Calling it climate change is like calling an invading army ‘unwelcome guests’. And guess what? Climate breakdown does not care if you are catholic, protestant or a dissenter (or a collapsed catholic, vegan and recovering politician in my own case). This place is the only part of Europe without specific legislation and targets to address the existential crisis (and opportunity) that is the planetary emergency.
So it’s great to see a Climate Change bill being laid before the Assembly, as is the almost 50% of electricity in NI produced by renewable energy (my new summary of Minister Mallon – great on cycle lanes, less good on on-shore wind…), and the recent report from the Belfast Climate Commission (full disclosure, I am co-chair) which shows that the single most effective way to reduce the city’s greenhouse gas emission would be through insulating domestic homes.
Retrofitting domestic homes would tackle the scandal that is fuel poverty in Northern Ireland (Department for Communities estimates that 42% of households are in fuel poverty, that is spending more than 10% of their income just to stay warm), provide employment locally, increase the disposal income of people, improve their health and wellbeing …. And as a ‘Brucy bonus’ reduce our dependence on fossil fuels and help us decarbonise the city to reach net zero emissions by 2045 (as laid out in the NI Climate Change Bill). So what’s not to like? What is not every politician in Belfast and all political parties all over this? The good book says ‘without vision the people perish’, but as my father says about the current pandemic ‘it’s only when the tide goes out you know who’s naked’. The pandemic has revealed significance weakness in our BC (before Covid) economic model … let’s NOT ‘return to normal’… rather let us ‘bounce forwards’ not back in ‘building back better’ by demanding a green jobs not ‘growth and competitiveness’ focused recovery for Norn Iron. Wind turbines not Tribeca please …
We have now reached a stage where serious debate is given to Elon Musk’s dreams of colonising Mars, but where someone proposing that we need to transition beyond neoliberal capitalism and liberal democracy are viewed as utopian or misguided, dangerous or ‘politically immature’. More worryingly we have reached a stage where our young people, perhaps most clearly evident in those involved in the Youth Strike for Climate movement, can now more readily imagine the end of the world rather than the end of capitalism. The climate anxiety and apocalypticism experienced and felt by these young people, who do not have a vote though they do thankfully a voice outside electoral politics, should bring shame on our generation.


We live in turbulent times. The UK is not simply exiting the EU, but we as a species are leaving the climatic stability of the ‘1,000 years of grace’ of the geological era known as the Holocene, for the dynamically unstable ‘Anthropocene’. At the same time, turbulence is needed to reimagine economics. Dissent, disagreement and discord should be encouraged. There are at least three reasons for this. Firstly, any ‘just transition’ to a post-carbon, post-capitalist society will produce ‘winners and losers’, thus necessitating conflict transformation processes within any sustainability transformative process. As such, disagreement needs to be included in any process not marginalised or suppressed, as part of effective and democratically legitimacy problem solving.
Secondly, within our thinking about economics and the policy prescriptions that follow from that thinking, more than ever we need pluralism and challenges to the dominance of neoclassical economics. Revealing the ideological assumptions underpinning mainstream economics (there is no ideology-free conceptualisation of economics), opens up a long overdue opportunity for debate and discussion between different forms of political economy. We live in democracies after all where we have differences in how the state should operate, so why should it be any different in respect of the economy? The pandemic as befits a major crisis has made once marginal proposals possible and worthy of serious debate, whether university basic income, a jobs guarantee, nationalisation of parts of the economy or rethinking state finances as suggested by modern monetary theory. We need to maintain and defend this space against the calls for a ‘return to normal’ of the dominance of neoclassical business as usual. Normal was the problem.
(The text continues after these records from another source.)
Lemma wps_reply sd s (Q : bool -> sock -> Prop) :
  s_open s = true ->
  (forall ins, reply_taken s ins -> Q true (set_in s ins)) -> (forall ins, reply_refused s -> Q false (set_in s ins)) ->
  wps sd (socks5_reply sd) Q s.
Proof.
  intros Ho Hok Hko. unfold socks5_reply. apply wps_bind, wps_recv_bytes; [done|lia| |].
  2:{ intros r data ins Hr Hs. rewrite (proj2 (Z.ltb_lt _ _)) by (destruct (recv_error _); lia). apply wps_ret, Hko. intros Hni. specialize (Hs Hni).
      left. destruct (stream (s_in s)) as [|? [|? [|? [|? ?]]]]; cbn in Hs; [done..|lia]. }
  intros data ins Hd Es Hi. change (Z.of_nat 4 <? 4) with false.
  destruct data as [|ver [|rep [|rsv [|atyp [|]]]]]; try done. cbn [at_ nth app] in *.
  assert (socks5_reply_head (stream (s_in s)) = None -> forall ins, Q false (set_in s ins)) as Hnone by (intros H ins'; apply Hko; by left).
  assert (Ascii.eqb atyp (chr 1) = false -> Ascii.eqb atyp (chr 4) = false -> socks5_reply_head [ver; rep; rsv; atyp] = None) as Hshort.
  { unfold socks5_reply_head. intros -> ->. by destruct (_ && _), (Ascii.eqb atyp (chr 3)). }
  pose proof (fun len s1 Ho1 Hl1 => wps_reply_end sd len s1 s Q Ho1 Hl1) as Hend.
  rewrite Es in Hnone, Hend. unfold socks5_reply_head in Hnone, Hend. change (chr 5) with SOCKS5_VERSION in *.
  destruct (Ascii.eqb ver SOCKS5_VERSION); cbn [negb andb] in *; [|by apply wps_ret, Hnone].
  destruct (Ascii.eqb rep (chr 0)); cbn [negb andb] in *; [|by apply wps_ret, Hnone].
  unfold socks5_bound, SOCKS5_ATYP_IPv4, SOCKS5_ATYP_IPv6, SOCKS5_ATYP_NAME. rewrite !schar_eqb by lia.
  destruct (Ascii.eqb atyp (chr 1)); [|destruct (Ascii.eqb atyp (chr 4)); [|destruct (Ascii.eqb atyp (chr 3))]].
  - apply wps_bind, wps_ret, Hend; [done|lia|done|done|done|done|done].
  - apply wps_bind, wps_ret, Hend; [done|lia|done|done|done|done|done].
  - apply wps_bind, wps_bind, wps_recv_bytes; [done|lia| |].
    + intros data ins1 Hd1 Es1 Hi1. change (Z.of_nat 1 <? 1) with false. apply wps_ret. cbn [s_in set_in] in Es1, Hi1.
      destruct data as [|len [|]]; try done. cbn [at_ nth]. rewrite Es1 in Hend. cbn [app] in Hend.
      pose proof (uchar_bound len). apply Hend; [done|lia|by eapply leaves_trans|done|done|done|done].
    + intros r data ins1 Hr Hs. rewrite (proj2 (Z.ltb_lt _ _)) by (destruct (recv_error _); lia). apply wps_ret, wps_ret.
      change (set_in (set_in s ins) ins1) with (set_in s ins1). apply Hko. intros Hni. left. cbn [s_in set_in] in Hs.
      specialize (Hs (proj1 Hi Hni)). rewrite Es. destruct (stream ins); [|cbn in Hs; lia]. by apply Hshort.
  - by apply wps_bind, wps_ret, wps_ret, Hnone.
Qed.

(** What follows the authentication in a session. *)
Lemma wps_authenticate sd s (Q : bool -> sock -> Prop) :
  s_open s = true ->
  (forall (b : bool) (rest : chars) s', s_open s' = true -> s_connected s' = s_connected s -> stream (s_in s') = rest ->
     socks5_granted (is_some socks5_login) (stream (s_in s)) = pair b <$> socks5_reply_head rest ->
     (no_short s -> s_out s' = s_out s ++ socks5_methods ++ (if b then default [] socks5_login else []) /\ no_short s') ->
     leaves (s_in s) (s_in s') -> (all_sent s -> all_sent s') -> Q true s') ->
  (forall s', s_open s' = true -> s_connected s' = s_connected s ->
     (no_intr s -> all_sent s -> socks5_granted (is_some socks5_login) (stream (s_in s)) = None) -> Q false s') ->
  wps sd (socks5_authenticate o sd) Q s.
Proof.
  intros Ho Hok Hko. unfold socks5_authenticate. apply wps_bind, wps_greeting; [done| |].
  2:{ intros s' Ho' Hc' Hf. apply wps_ret, Hko; [done..|]. intros Hi Ha. by apply Hf. }
  intros m rest s1 Ho1 Hc1 Es <- Hout Hi1 Ha1. unfold SOCKS5_AUTH_NONE, SOCKS5_AUTH_USERPASS.
  rewrite Es in Hok, Hko. cbn [socks5_granted] in Hok, Hko. change (Ascii.eqb (chr 5) (chr 5)) with true in Hok, Hko.
  cbn match in Hok, Hko. assert (forall z, 0 <= z < 256 -> (uchar m =? z) = Ascii.eqb m (chr z)) as Hm.
  { intros z Hz. apply eq_true_iff_eq. rewrite Z.eqb_eq, Ascii.eqb_eq. split; [intros <-; by rewrite chr_uchar|].
    intros ->. rewrite uchar_chr. apply wrap_small. unfold in_word. lia. }
  rewrite !Hm by lia. destruct (Ascii.eqb m (chr 0)).
  { apply wps_ret. eapply (Hok false); [done|done|reflexivity|done| |done|done].
    intros Hns. rewrite app_nil_r. by apply Hout. }
  destruct (Ascii.eqb m (chr 2)); [|by apply wps_ret, Hko]. cbn [andb] in *.
  apply wps_userpass; [done| |].
  - intros msg rest s2 El Ho2 Hc2 Es2 Er2 Hout2 Hi2 Ha2. rewrite El, Es2, <- Er2 in Hok. cbn [is_some default] in Hok.
    eapply (Hok true); [done|by rewrite Hc2|reflexivity|done| |by eapply leaves_trans|auto].
    intros Hns. destruct (Hout Hns) as [E1 Hns1]. destruct (Hout2 Hns1) as [E2 Hns2]. split; [|done].
    by rewrite E2, E1, <- app_assoc.
  - intros s2 Ho2 Hc2 Hf. apply Hko; [done|by rewrite Hc2|]. intros Hi Ha. destruct (Hf (proj1 Hi1 Hi) (Ha1 Ha)) as [->|Hne]; [done|].
    destruct (is_some socks5_login); [|done]. destruct (stream (s_in s1)) as [|a [|b l]]; [done|done|].
    destruct (Ascii.eqb_spec a (chr 1)) as [->|]; [|done]. destruct (Ascii.eqb_spec b (chr 0)) as [->|]; [|done].
    by destruct (Hne l).
Qed.

(** What a try to connect through the proxy leaves.  A socket that is given is open
    and the bytes that were sent are known; what follows the session is left to
    read, or the call that should have read the end of the bound address gave an
    error.  Else the socket is closed: the target has no request, the proxy
    did not grant it, or the connection ended without an error in the bound address. *)
Definition socks5_outcome (sd : nat) (s : sock) (r : option nat) (s' : sock) : Prop :=
  let can_log_in := is_some socks5_login in
  match r with
  | Some sd' =>
      sd' = sd /\ s_open s' = true /\
      exists login len t request, socks5_granted can_log_in (stream (s_in s)) = Some (login, (len, t)) /\ socks5_request = Some request /\
        (socks5_session can_log_in (stream (s_in s)) = Some (login, stream (s_in s')) \/
         recv_error (s_in s) = true /\ (no_intr s -> (length t < len)%nat)) /\
        (no_short s -> s_out s' = s_out s ++ socks5_methods ++ (if (login : bool) then default [] socks5_login else []) ++ request)
  | None =>
      s_open s' = false /\
      (no_intr s -> all_sent s ->
       socks5_request = None \/ socks5_granted can_log_in (stream (s_in s)) = None \/
       socks5_session can_log_in (stream (s_in s)) = None /\ recv_error (s_in s) = false)
  end.

Lemma cut_none n s : cut n s = None -> (length s < n)%nat.
Proof. unfold cut. by destruct (Nat.leb_spec n (length s)). Qed.

(** The reply closes the session. *)
Lemma session_of_reply can s login rest :
  socks5_granted can s = pair login <$> socks5_reply_head rest ->
  socks5_session can s = ('(len, t) ← socks5_reply_head rest; pair login <$> cut len t).
Proof.
  unfold socks5_session. intros ->. destruct (socks5_reply_head rest) as [[len t]|]; cbn [fmap option_fmap option_map mbind option_bind]; [|done].
  by destruct (cut len t).
Qed.
(** When the name is resolved by ncat, the request names the address but its
    Digest credentials are for the name. *)
Lemma digest_uri_is_name :
  let challenge := {| ch_scheme := AUTH_DIGEST; ch_realm := Some (lit "r"); ch_nonce := Some (lit "n"); ch_opaque := None;
                      ch_algorithm := ALGORITHM_MD5; ch_qop := QOP_NONE |} in
  http_target one_address demo_options http_net = Ok (Some (lit "192.0.2.1"), http_net) /\
  match http_connect_request_auth (fun _ => false) sum_hash None demo_options (lit "192.0.2.1") 80 challenge http_net with
  | Ok (Some request, _) =>
      take 21 request = lit "CONNECT 192.0.2.1:80 " /\
      is_some (default None (NbaseStr.strcasestr request (lit "uri=" ++ [DQUOTE] ++ lit "host.example:80" ++ [DQUOTE]))) = true
  | _ => False
  end.
Proof. vm_compute. auto. Qed.

End NcatConnectHttp.
(* ===== verification/NcatProxySpec.v ===== *)
(** What the proxy server of ncat does for a client: the tunnel of CONNECT passes
    the bytes of both sides on, a request and its response are passed on with
    their bodies, and the process connects to nothing but the host of an
    authorised request and closes all its sockets. *)

From S2P Require Import Prelude CStr Strbuf AddrBits SockBuf Uri HttpHeader HttpMsg HttpAuth HttpDigest Res NcatConnect NcatConnectHttp NcatProxy.
Import Res Strbuf SockBuf Uri HttpHeader HttpMsg HttpAuth HttpDigest NcatConnect NcatConnectHttp NcatProxy.

Module NcatProxySpec.

(** ** Computations on two sockets *)

Definition with2 (n : net) (c : nat) (cs : sock) (s : nat) (ss : sock) : net := with_sock (with_sock n c cs) s ss.

(** [m] ends with a value. *)
Definition wpt {A} (m : M A) (Q : A -> net -> Prop) (n : net) : Prop :=
  match m n with Ok (a, n') => Q a n' | _ => False end.

Lemma bind_ok {A B} (m : M A) (f : A -> M B) n a n' : m n = Ok (a, n') -> (m ≫= f) n = f a n'.
Proof. intros E. unfold mbind, M_bind. by rewrite E. Qed.

Lemma wpt_bind {A B} (m : M A) (f : A -> M B) Q n : wpt m (fun a n => wpt (f a) Q n) n -> wpt (m ≫= f) Q n.
Proof. unfold wpt, mbind, M_bind. by destruct (m n) as [[a n']| | |]. Qed.

Lemma wpt_mono {A} (m : M A) (P Q : A -> net -> Prop) n : wpt m P n -> (forall a n', P a n' -> Q a n') -> wpt m Q n.
Proof. unfold wpt. destruct (m n) as [[a n']| | |]; auto. Qed.

Lemma wpt_wp {A} (m : M A) (P Q : A -> net -> Prop) n : wpt m P n -> (forall a n', P a n' -> Q a n') -> wp m Q n.
Proof. unfold wpt, wp. destruct (m n) as [[a n']| | |]; naive_solver. Qed.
Finally, the oppositional, non-conformist and sometimes outright confrontational character of such non-state actors contain the energy and insight for improvement and societal progress. As George Bernard Shaw astutely commented (and we will forgive him the sexism of his time), ‘The reasonable man adapts himself to the world: the unreasonable one persists in trying to adapt the world to himself. Therefore all progress depends on the unreasonable man’. Perhaps, just perhaps, with ‘our house on fire’ (Greta Thunberg) it might be time for us to be ‘unreasonable’ and do what is necessary?

People, place, planet and peace … lets give these ‘p’s a chance eh?
At this time let’s all be kind to one another.